ACTIVITY: The entries below contain a stretch that opens with the line containing "exists o. congruence." and closes with the line containing "k)) as Hgo."; set down that stretch exactly, both ends included, and nothing else.

DATA SHOWN:
(* ===== verification/Secret.v ===== *)
(** * Protection of the secrets of a configuration ([crates/core/src/secret.rs])

    The store that encrypts is a trait: its implementations are the operating
    system's (DPAPI), reached from another crate, and the pass-through
    [NoopStore]. It is a record of two operations here; what a working store
    promises is the class [StoreLaws], against which the theorems are proved and
    which [NoopStore] is shown to implement. *)

From S2P Require Import Prelude RustStr Utf8 Model Base64 Cidr Split Domain Routing Config.

Definition ENC_PREFIX : str := "enc:".

Definition SECRET_PARAM_KEYS : list str :=
  ["password" : str; "username" : str; "uuid" : str; "private_key" : str; "preshared_key" : str; "auth" : str;
   "obfs-password" : str].

Record SecretError : Type := { secret_error : str }.

(** [impl Display for SecretError] *)
Definition show_secret_error (e : SecretError) : str := lit "ошибка секрет-хранилища: " ++ secret_error e.

Record SecretStore : Type := {
  protect : bytes -> res SecretError bytes;
  unprotect : bytes -> res SecretError bytes
}.

Definition NoopStore : SecretStore := {| protect := fun p => Ok p; unprotect := fun c => Ok c |}.

(** What a store promises: what it encrypted, it decrypts. *)
Class StoreLaws (s : SecretStore) : Prop := {
  unprotect_protect : forall p c, protect s p = Ok c -> unprotect s c = Ok p
}.

#[export] Instance NoopStore_laws : StoreLaws NoopStore.
Proof. constructor. intros p c [= <-]. reflexivity. Qed.

Definition is_protected (value : str) : bool := starts_with ENC_PREFIX value.

Section WithStore.
(** The store, and the text of [FromUtf8Error]. *)
Context (store : SecretStore) (utf8_error : bytes -> str).

(** What [protect_config] computes for one parameter: [None] when it is left. *)
Definition protect_param (val : str) : res SecretError (option str) :=
  if is_protected val then Ok None
  else blob ← protect store val; Ok (Some (ENC_PREFIX ++ encode_standard blob)).

(** [base64], [unprotect] and [from_utf8] of what follows the prefix. *)
Definition decrypt (b64 : str) : res SecretError str :=
  blob ← map_err (fun e => {| secret_error := "base64: " ++ show_parse_error e |}) (decode_loose b64);
  plain ← unprotect store blob;
  ok_or (from_utf8 plain) {| secret_error := "utf8: " ++ utf8_error plain |}.

Definition unprotect_param (val : str) : res SecretError (option str) :=
  match strip_prefix ENC_PREFIX val with
  | Some b64 => s ← decrypt b64; Ok (Some s)
  | None => Ok None
  end.

(** The closures [enc] and [dec]. *)
Definition enc (v : str) : res SecretError str :=
  if (match v with [] => true | _ => false end) || is_protected v then Ok v
  else blob ← protect store v; Ok (ENC_PREFIX ++ encode_standard blob).

Definition dec (v : str) : res SecretError str :=
  match strip_prefix ENC_PREFIX v with Some b64 => decrypt b64 | None => Ok v end.

(** The loops that fill [updates]: over the keys of a server, over the servers. *)
Fixpoint key_updates (f : str -> res SecretError (option str)) (i : nat) (params : str_map) (keys : list str)
    : res SecretError (list (nat * str * str)) :=
  match keys with
  | [] => Ok []
  | key :: rest =>
      match params !! key with
      | Some val =>
          o ← f val;
          us ← key_updates f i params rest;
          Ok (match o with Some v => (i, key, v) :: us | None => us end)
      | None => key_updates f i params rest
      end
  end.

Fixpoint collect_updates (f : str -> res SecretError (option str)) (i : nat) (servers : list ServerProfile)
    : res SecretError (list (nat * str * str)) :=
  match servers with
  | [] => Ok []
  | s :: rest =>
      us ← key_updates f i (sp_params s) SECRET_PARAM_KEYS;
      vs ← collect_updates f (S i) rest;
      Ok (us ++ vs)
  end.

(** [apply]: the indices come from [enumerate], so they are in range. *)
Definition apply_updates (cfg : AppConfig) (updates : list (nat * str * str)) : AppConfig :=
  with_servers cfg
    (fold_left (fun servers '(i, key, v) => alter (fun s => with_params s (<[key := v]> (sp_params s))) i servers)
       updates (ac_servers cfg)).

(** The part after [apply]: the secrets of the local WireGuard server. *)
Definition map_local_wg (f : str -> res SecretError str) (cfg : AppConfig) : AppConfig * res SecretError unit :=
  match ac_local_wg cfg with
  | None => (cfg, Ok tt)
  | Some lw =>
      match (sp ← f (lw_server_private lw); cp ← f (lw_client_private lw); pk ← f (lw_preshared_key lw); Ok (sp, cp, pk)) with
      | Ok (sp, cp, pk) => (with_local_wg cfg (Some (with_secrets lw sp cp pk)), Ok tt)
      | Err e => (cfg, Err e)
      | Panic => (cfg, Panic)
      end
  end.

(** [protect_config] and [unprotect_config]: [cfg] is a [&mut], so the state they
    leave is returned also when they fail. *)
Definition protect_config (cfg : AppConfig) : AppConfig * res SecretError unit :=
  match collect_updates protect_param 0 (ac_servers cfg) with
  | Ok updates => map_local_wg enc (apply_updates cfg updates)
  | Err e => (cfg, Err e)
  | Panic => (cfg, Panic)
  end.

Definition unprotect_config (cfg : AppConfig) : AppConfig * res SecretError unit :=
  match collect_updates unprotect_param 0 (ac_servers cfg) with
  | Ok updates => map_local_wg dec (apply_updates cfg updates)
  | Err e => (cfg, Err e)
  | Panic => (cfg, Panic)
  end.

(** ** Specification *)

(** A secret as [f] leaves it. *)
Definition after (f : str -> res SecretError (option str)) (v : str) : str :=
  match f v with Ok (Some w) => w | _ => v end.

(** Every secret parameter of a server mapped. *)
Definition map_secrets (g : str -> str) (s : ServerProfile) : ServerProfile :=
  with_params s (map_imap (fun k v => Some (if decide (k ∈ SECRET_PARAM_KEYS) then g v else v)) (sp_params s)).

(** The secret parameters of the servers. *)
Definition secret_in (servers : list ServerProfile) (v : str) : Prop :=
  exists s k, s ∈ servers /\ k ∈ SECRET_PARAM_KEYS /\ sp_params s !! k = Some v.

Definition local_secret (w : option LocalWgConfig) (v : str) : Prop :=
  exists lw, w = Some lw /\ (v = lw_server_private lw \/ v = lw_client_private lw \/ v = lw_preshared_key lw).

(** ** Lemmas *)

Lemma keys_nodup : NoDup SECRET_PARAM_KEYS.
Proof. apply (bool_decide_unpack _). vm_compute. exact I. Qed.

(** The updates of one server, applied to its parameters. *)
Definition insert_all (params : str_map) (us : list (nat * str * str)) : str_map :=
  fold_left (fun m '(_, k, v) => <[k := v]> m) us params.

Lemma key_updates_ok f i params keys us : key_updates f i params keys = Ok us ->
  Forall (fun u => fst (fst u) = i) us
  /\ (forall k v, k ∈ keys -> params !! k = Some v -> exists o, f v = Ok o)
  /\ (NoDup keys -> forall m k, insert_all m us !! k =
        if decide (k ∈ keys) then
          match params !! k with Some v => match f v with Ok (Some w) => Some w | _ => m !! k end | None => m !! k end
        else m !! k).
Proof.
  revert us. induction keys as [|key keys IH]; intros us H; cbn [key_updates] in H.
  { simplify_eq. split; [done|]. split; [intros k v Hk; by apply elem_of_nil in Hk|].
    intros _ m k. by rewrite decide_False by apply not_elem_of_nil. }
  destruct (params !! key) as [val|] eqn:Ek.
  - apply ok_bind in H as (o & Ho & H). apply ok_bind in H as (vs & Hvs & H).
    destruct (IH vs Hvs) as (Hi & Hok & Hins). split_and!.
    + destruct o; simplify_eq; [by constructor|done].
    + intros k v Hk Hv. apply elem_of_cons in Hk as [->|Hk]; [|eauto]. exists o. congruence.
    + intros [Hnk Hnd]%NoDup_cons m k. specialize (Hins Hnd). simplify_eq.
      destruct (decide (k = key)) as [->|Hne].
      * rewrite decide_True by left. rewrite Ek, Ho. destruct o as [w|].
        -- cbn. change (insert_all (<[key := w]> m) vs !! key = Some w). rewrite Hins.
           rewrite decide_False by done. apply lookup_insert_eq.
        -- rewrite Hins. by rewrite decide_False.
      * assert (forall m', m' !! k = m !! k -> insert_all m' vs !! k =
          (if decide (k ∈ key :: keys) then match params !! k with Some v => match f v with Ok (Some w) => Some w | _ => m !! k end
             | None => m !! k end else m !! k)) as Hgo.
        { intros m' Hm'. rewrite Hins, Hm'. destruct (decide (k ∈ keys)) as [Hk|Hk].
          - by rewrite decide_True by (by right).
          - rewrite decide_False; [done|]. by intros [?|?]%elem_of_cons. }
        destruct o as [w|]; [apply (Hgo (<[key := w]> m)); by apply lookup_insert_ne|by apply Hgo].
  - destruct (IH us H) as (Hi & Hok & Hins). split_and!; [done| |].
    + intros k v Hk Hv. apply elem_of_cons in Hk as [->|Hk]; [congruence|eauto].
    + intros [Hnk Hnd]%NoDup_cons m k. rewrite (Hins Hnd).
      destruct (decide (k ∈ keys)) as [Hk|Hk]; [by rewrite decide_True by (by right)|].
      destruct (decide (k ∈ key :: keys)) as [Hk'|]; [|done].
      apply elem_of_cons in Hk' as [->|?]; [by rewrite Ek|done].
Qed.

Lemma alter_at {A} (f : A -> A) pre x post : alter f (length pre) (pre ++ x :: post) = pre ++ f x :: post.
Proof. induction pre as [|y pre IH]; [done|]. cbn. by rewrite IH. Qed.

Lemma apply_to_one us i s pre post :
  Forall (fun u => fst (fst u) = i) us -> length pre = i ->
  fold_left (fun servers '(i, key, v) => alter (fun s => with_params s (<[key := v]> (sp_params s))) i servers)
    us (pre ++ s :: post)
  = pre ++ with_params s (insert_all (sp_params s) us) :: post.
Proof.
  intros Hus <-. revert s. induction Hus as [|[[j k] v] us Hj _ IH]; intros s; [by destruct s|].
  cbn [fold_left fst] in *. subst j. rewrite alter_at, IH. by destruct s.
Qed.

Lemma collect_apply f i servers us pre : collect_updates f i servers = Ok us -> length pre = i ->
  fold_left (fun servers '(i, key, v) => alter (fun s => with_params s (<[key := v]> (sp_params s))) i servers)
    us (pre ++ servers)
  = pre ++ map (map_secrets (after f)) servers
  /\ forall v, secret_in servers v -> exists o, f v = Ok o.
Proof.
  revert i us pre. induction servers as [|s servers IH]; intros i us pre H Hi; cbn [collect_updates] in H.
  { simplify_eq. split; [done|]. intros v (s & k & Hs & _). by apply elem_of_nil in Hs. }
  apply ok_bind in H as (u1 & H1 & H). apply ok_bind in H as (u2 & H2 & H). simplify_eq.
  destruct (key_updates_ok _ _ _ _ _ H1) as (Hu & Hok & Hins). rewrite fold_left_app, (apply_to_one u1 (length pre)) by done.
  destruct (IH (S (length pre)) u2 (pre ++ [with_params s (insert_all (sp_params s) u1)]) H2) as [E Hrest];
    [rewrite length_app; cbn; lia|].
  rewrite <- app_assoc in E. cbn [app] in E. rewrite E, <- app_assoc. split.
  - cbn [map app]. do 2 f_equal. unfold map_secrets. f_equal. apply map_eq. intros k.
    rewrite (Hins keys_nodup), map_lookup_imap. unfold after.
    destruct (sp_params s !! k) as [v|]; cbn; case_decide; try done. by destruct (f v) as [[]| |].
  - intros v (s' & k & Hs & Hk & Hv). apply elem_of_cons in Hs as [->|Hs]; [by eapply Hok|].
    apply Hrest. by exists s', k.
Qed.

Lemma collect_total f servers : (forall v, secret_in servers v -> exists o, f v = Ok o) ->
  forall i, exists us, collect_updates f i servers = Ok us.
Proof.
  induction servers as [|s servers IH]; intros H i; [by exists []|]. cbn [collect_updates].
  assert (forall keys, (forall k, k ∈ keys -> k ∈ SECRET_PARAM_KEYS) ->
            exists us, key_updates f i (sp_params s) keys = Ok us) as Hk.
  { induction keys as [|k keys IHk]; intros Hin; [by exists []|]. cbn [key_updates].
    destruct (IHk ltac:(intros; apply Hin; by right)) as [us ->].
    destruct (sp_params s !! k) as [v|] eqn:E; [|eauto].
    destruct (H v) as [o ->]; [exists s, k; split_and!; [left|apply Hin; left|done]|]. cbn. eauto. }
  destruct (Hk SECRET_PARAM_KEYS) as [us ->]; [done|].
  destruct (IH ltac:(intros v (s' & k & Hs & ?); apply H; exists s', k; split; [by right|done]) (S i)) as [vs ->].
  cbn. eauto.
Qed.

Lemma strip_enc v : strip_prefix ENC_PREFIX (ENC_PREFIX ++ v) = Some v.
Proof. by apply strip_prefix_Some. Qed.

Lemma is_protected_enc v : is_protected (ENC_PREFIX ++ v) = true.
Proof. unfold is_protected. apply starts_with_spec. by exists v. Qed.

Lemma unprotected_strip v : is_protected v = false -> strip_prefix ENC_PREFIX v = None.
Proof. unfold is_protected, starts_with. by destruct (strip_prefix ENC_PREFIX v). Qed.

Context `{!StoreLaws store}.

Lemma decrypt_encrypted v blob : protect store v = Ok blob -> utf8_valid v = true ->
  decrypt (encode_standard blob) = Ok v.
Proof using All.
  intros Hb Hv. unfold decrypt. rewrite decode_encode. cbn. rewrite (unprotect_protect _ _ Hb). cbn.
  unfold from_utf8. by rewrite Hv.
Qed.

YOUR RESPONSE:
    + intros k v Hk Hv. apply elem_of_cons in Hk as [->|Hk]; [|eauto]. exists o. congruence.
    + intros [Hnk Hnd]%NoDup_cons m k. specialize (Hins Hnd). simplify_eq.
      destruct (decide (k = key)) as [->|Hne].
      * rewrite decide_True by left. rewrite Ek, Ho. destruct o as [w|].
        -- cbn. change (insert_all (<[key := w]> m) vs !! key = Some w). rewrite Hins.
           rewrite decide_False by done. apply lookup_insert_eq.
        -- rewrite Hins. by rewrite decide_False.
      * assert (forall m', m' !! k = m !! k -> insert_all m' vs !! k =
          (if decide (k ∈ key :: keys) then match params !! k with Some v => match f v with Ok (Some w) => Some w | _ => m !! k end
             | None => m !! k end else m !! k)) as Hgo.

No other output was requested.